BeautifulSoup是什么
一个灵活方便的网页解析库,处理高效,支持多种解析器
利用他不用编写正则表达式即可方便地实现网页信息的提取
安装
pip install beautifulsoup4
支持的解析库
解析器 | 使用方法 | 优势 | 劣势 |
---|---|---|---|
Python标准库 | BeautifulSoup(markup, "html.parser") | 内置库,速度一般,容错率不错 | python老版本容错率差 |
lxml HTML解析库 | BeautifulSoup(markup, "lxml") | 速度快,容错率强 | 需要安装C语言库 |
lxml XML解析库 | BeautifulSoup(markup, "xml") | 速度快,唯一支持的XML解析器 | 需要安装C语言库 |
html5lib | BeautifulSoup(markup, "html5lib") | 最好的容错性,以浏览器的方式解析文档,生成HTML5格式的文档 | 速度慢,不依赖外部扩展 |
基本使用
from bs4 import BeautifulSoup
soup = BeautifulSoup(html, "lxml")
print(soup.prettify())
print(soup.title.string)
标签选择器
选择元素
from bs4 import BeautifulSoup
soup = BeautifulSoup(html, "lxml")
print(type(soup.title))
print(soup.title)
print(soup.head)
print(soup.p) # 匹配第一个结果
获取名称
from bs4 import BeautifulSoup
soup = BeautifulSoup(html, "lxml")
print(soup.title.name)
获取属性
from bs4 import BeautifulSoup
soup = BeautifulSoup(html, "lxml")
print(soup.p.attrs['name'])
print(soup.p['name'])
获取内容
from bs4 import BeautifulSoup
soup = BeautifulSoup(html, "lxml")
print(soup.p.string)
嵌套选择
from bs4 import BeautifulSoup
soup = BeautifulSoup(html, "lxml")
print(soup.head.title.string)
子节点 and 子孙节点
用 contents 以返回列表的形式获取所有子节点
from bs4 import BeautifulSoup
soup = BeautifulSoup(html, "lxml")
print(soup.p.contents)
用 children 以返回迭代器的形式获取所有子节点
from bs4 import BeautifulSoup
soup = BeautifulSoup(html, "lxml")
print(soup.p.children)
for i, child in enumerate(soup.p.children):
print(i, child)
用 descendants 以返回列表的形式获取所有子孙节点
from bs4 import BeautifulSoup
soup = BeautifulSoup(html, "lxml")
print(soup.p.descendants)
for i, child in enumerate(soup.p.descendants):
print(i, descendant)
父节点 and 祖先节点
from bs4 import BeautifulSoup
soup = BeautifulSoup(html, 'lxml')
print(soup.a.parent)
print(list(soup.a.parents))
兄弟节点
from bs4 import BeautifulSoup
soup = BeautifulSoup(html, 'lxml')
print(list(enumerate(soup.a.net_siblings)))

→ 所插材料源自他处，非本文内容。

(** C5. Live parameter update.  On an existing simulation in force mode,
    the parameter effect sets the distance of the link force, the strength
    of the charge force and the radius of the collision force to the new
    values, sets [alpha] to 0.3 and restarts the timer, and marks the layout
    as not stable; the centre and radial forces, the node array with its
    positions, the link array and the pending frame are untouched.  In
    radial mode the effect changes nothing, and after an initialisation in
    radial mode a parameter change leaves the whole state as it is. *)
Theorem live_parameter_update (p : ForceParams) (st : HookState)
    (sim : Simulation) :
  simulationRef st = Some sim ->
  (isRadialRef st = false ->
   let st' := effectParams p st in
   simulationRef st'
   = Some {| link_distance := linkDistance p;
             charge_strength := chargeStrength p;
             center_x := center_x sim; center_y := center_y sim;
             collide_radius := collisionRadius p;
             radial := radial sim;
             alpha := 3 # 10;
             running := true |}
   /\ nodesRef st' = nodesRef st
   /\ linksRef st' = linksRef st
   /\ isStableState st' = false
   /\ rafIdRef st' = rafIdRef st
   /\ frameQueue st' = frameQueue st
   /\ lastFrameHandle st' = lastFrameHandle st
   /\ rendered st' = rendered st
   /\ isRadialRef st' = false)
  /\ (isRadialRef st = true -> effectParams p st = st)
  /\ (forall graphData o st0,
        radialLayout o = true ->
        handleE (EvParams p) (handleE (EvInit graphData o) st0)
        = handleE (EvInit graphData o) st0).
Proof.
  intros Hsim. split; [|split].
  - intros Hr st'. subst st'. unfold effectParams. rewrite Hsim, Hr.
    unfold setIsStable, applyParams. hook_cases; repeat split; try done.
    by match goal with H : Bool.eqb _ false = true |- _ =>
         apply Bool.eqb_prop in H end.
  - apply effectParams_radial.
  - intros graphData o st0 Ho. unfold handle.
    set (st1 := effectInit graphData o
                  (effectInitCleanup (effectTrackRadial o st0))).
    destruct (reactRender_fields st1)
      as (_ & _ & _ & _ & R5 & _ & _ & _ & R9 & _).
    rewrite effectParams_radial.
    + by apply reactRender_idle.
    + rewrite R5. unfold st1.
      by rewrite effectInit_isRadialRef, effectInitCleanup_isRadialRef.
Qed.

(** *** Coalescing of refreshes *)

Lemma onTick_frames (st : HookState) :
  frameQueue st = (if Nat.eqb (rafIdRef st) 0 then [] else [rafIdRef st]) ->
  (rafIdRef st <= lastFrameHandle st)%nat ->
  frameQueue (onTick st) = [rafIdRef (onTick st)]
  /\ rafIdRef (onTick st) <> 0%nat
  /\ (rafIdRef (onTick st) <= lastFrameHandle (onTick st))%nat
  /\ (lastFrameHandle (onTick st)
      = if Nat.eqb (rafIdRef st) 0 then S (lastFrameHandle st)
        else lastFrameHandle st)
  /\ (rafIdRef st <> 0%nat -> onTick st = st)
  /\ simulationRef (onTick st) = simulationRef st
  /\ nodesRef (onTick st) = nodesRef st
  /\ linksRef (onTick st) = linksRef st
  /\ isStableState (onTick st) = isStableState st
  /\ renderRequested (onTick st) = renderRequested st
  /\ rendered (onTick st) = rendered st.
Proof.
  intros Hq Hle. unfold onTick, requestAnimationFrame.
  destruct (Nat.eqb (rafIdRef st) 0) eqn:E; hook_simpl.
  - rewrite Hq. repeat split; try done. intros H. by apply Nat.eqb_eq in E.
  - apply Nat.eqb_neq in E. by repeat split.
Qed.
(** The two comment patterns consume what they match, so the scanning
    loop never runs out of fuel on any of the six patterns. *)
Lemma line_comment_consuming : consuming line_comment.
Proof.
  intros s repl rest. unfold line_comment.
  destruct s as [|c1 [|c2 s]]; try discriminate.
  destruct (_ && _); [|discriminate]. intros [= <- <-].
  pose proof (drop_while_length (fun c => negb (ch_eqb c newline)) s).
  simpl. lia.
Qed.

Lemma block_comment_consuming : consuming block_comment.
Proof.
  intros s repl rest. unfold block_comment.
  destruct s as [|c1 [|c2 s]]; try discriminate.
  destruct (_ && _); [|discriminate].
  destruct (after_close s) as [r|] eqn:E; [|discriminate]. intros [= <- <-].
  apply after_close_length in E. simpl. lia.
Qed.

Lemma is_operator_not_space c : is_operator c = true -> is_space c = false.
Proof.
  unfold is_operator. intros H.
  repeat (apply orb_prop in H; destruct H as [H|H]);
    (eapply ch_eqb_not_space; [|rewrite <- H; unfold ch_eqb; apply Ascii.eqb_sym]); reflexivity.
Qed.

End Regex.

(** ** [core/normalizer.py] *)
Module Normalizer.
Import PyStr Regex.

(** Lines 35-42 of [normalize]: the spacing passes and the final cleanup. *)
Definition respace (sql : pystr) : pystr :=
  let sql := re_sub operators sql in
  let sql := re_sub commas sql in
  let sql := re_sub open_paren sql in
  let sql := re_sub close_paren sql in
  join [space] (split sql).

(** [SQLNormalizer.normalize] *)
Definition normalize (sql : pystr) : pystr :=
  match sql with
  | [] => []
  | _ =>
      let sql := lower sql in
      let sql := re_sub line_comment sql in
      let sql := re_sub block_comment sql in
      let sql := re_sub ws_run sql in
      let sql := rstrip_semicolons (strip sql) in
      let sql := replace_char dquote squote sql in
      let sql := respace sql in
      strip sql
  end.

(** [SQLNormalizer.exact_match] *)
Definition exact_match (gold predicted : pystr) : bool :=
  str_eqb (normalize gold) (normalize predicted).

(** *** Texts up to the length of their whitespace runs

    The spacing passes only change where whitespace stands between the
    other characters, and the final cleanup reduces every run of
    whitespace to one space.  The definitions below describe a text by
    its non-whitespace characters and the gaps between them. *)

(** A text seen as its non-whitespace characters, each with a flag telling
    whether whitespace precedes it, and a last flag for trailing
    whitespace.  [b] is the flag accumulated so far. *)
Definition item := (bool * ascii)%type.

Fixpoint gaps_from (b : bool) (s : pystr) : list item * bool :=
  match s with
  | [] => ([], b)
  | c :: s' =>
      if is_space c then gaps_from true s'
      else ((b, c) :: fst (gaps_from false s'), snd (gaps_from false s'))
  end.

Definition gaps (s : pystr) : list item * bool := gaps_from false s.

print(list(enumerate(soup.a.previous_siblings)))
标准选择器
find_all(name, attrs, recursive, text, **kwargs)
可以根据标签、属性、内容查找文档
name
from bs4 import BeautifulSoup
soup = BeautifulSoup(html, 'lxml')
print(soup.find_all('li'))
print(type(soup.find_all('li')[0]))
attrs
from bs4 import BeautifulSoup
soup = BeautifulSoup(html, 'lxml')
print(soup.find_all(attrs={'id': '...'}))
print(soup.find_all(attrs={'name': '...'}))
print(soup.find_all(id='...')
print(soup.find_all(class_='...')
text
只匹配,不会返回匹配的内容
其他
find(name, attrs, recursive, text, **kwargs)
find_parents() and find_parent()
find_next_siblings() and find_next_sibling()
find_previous_siblings() and find_previous_sibling()
find_all_next() and find_next()
find_all_previous() and find_previous()
CSS选择器
select()
from bs4 import BeautifulSoup
soup = BeautifulSoup(html, 'lxml')
soup.select('.class_content .blabla2')
soup.select('tag_name li')
soup.select('#id_content .element')
获取属性
from bs4 import BeautifulSoup
soup = BeautifulSoup(html, 'lxml')
for ul in soup.select('ul'):
print(ul['id'])
print(ul.attrs['id'])
获取内容
from bs4 import BeautifulSoup
soup = BeautifulSoup(html, 'lxml')
for li in soup.select('li'):
print(li.get_text())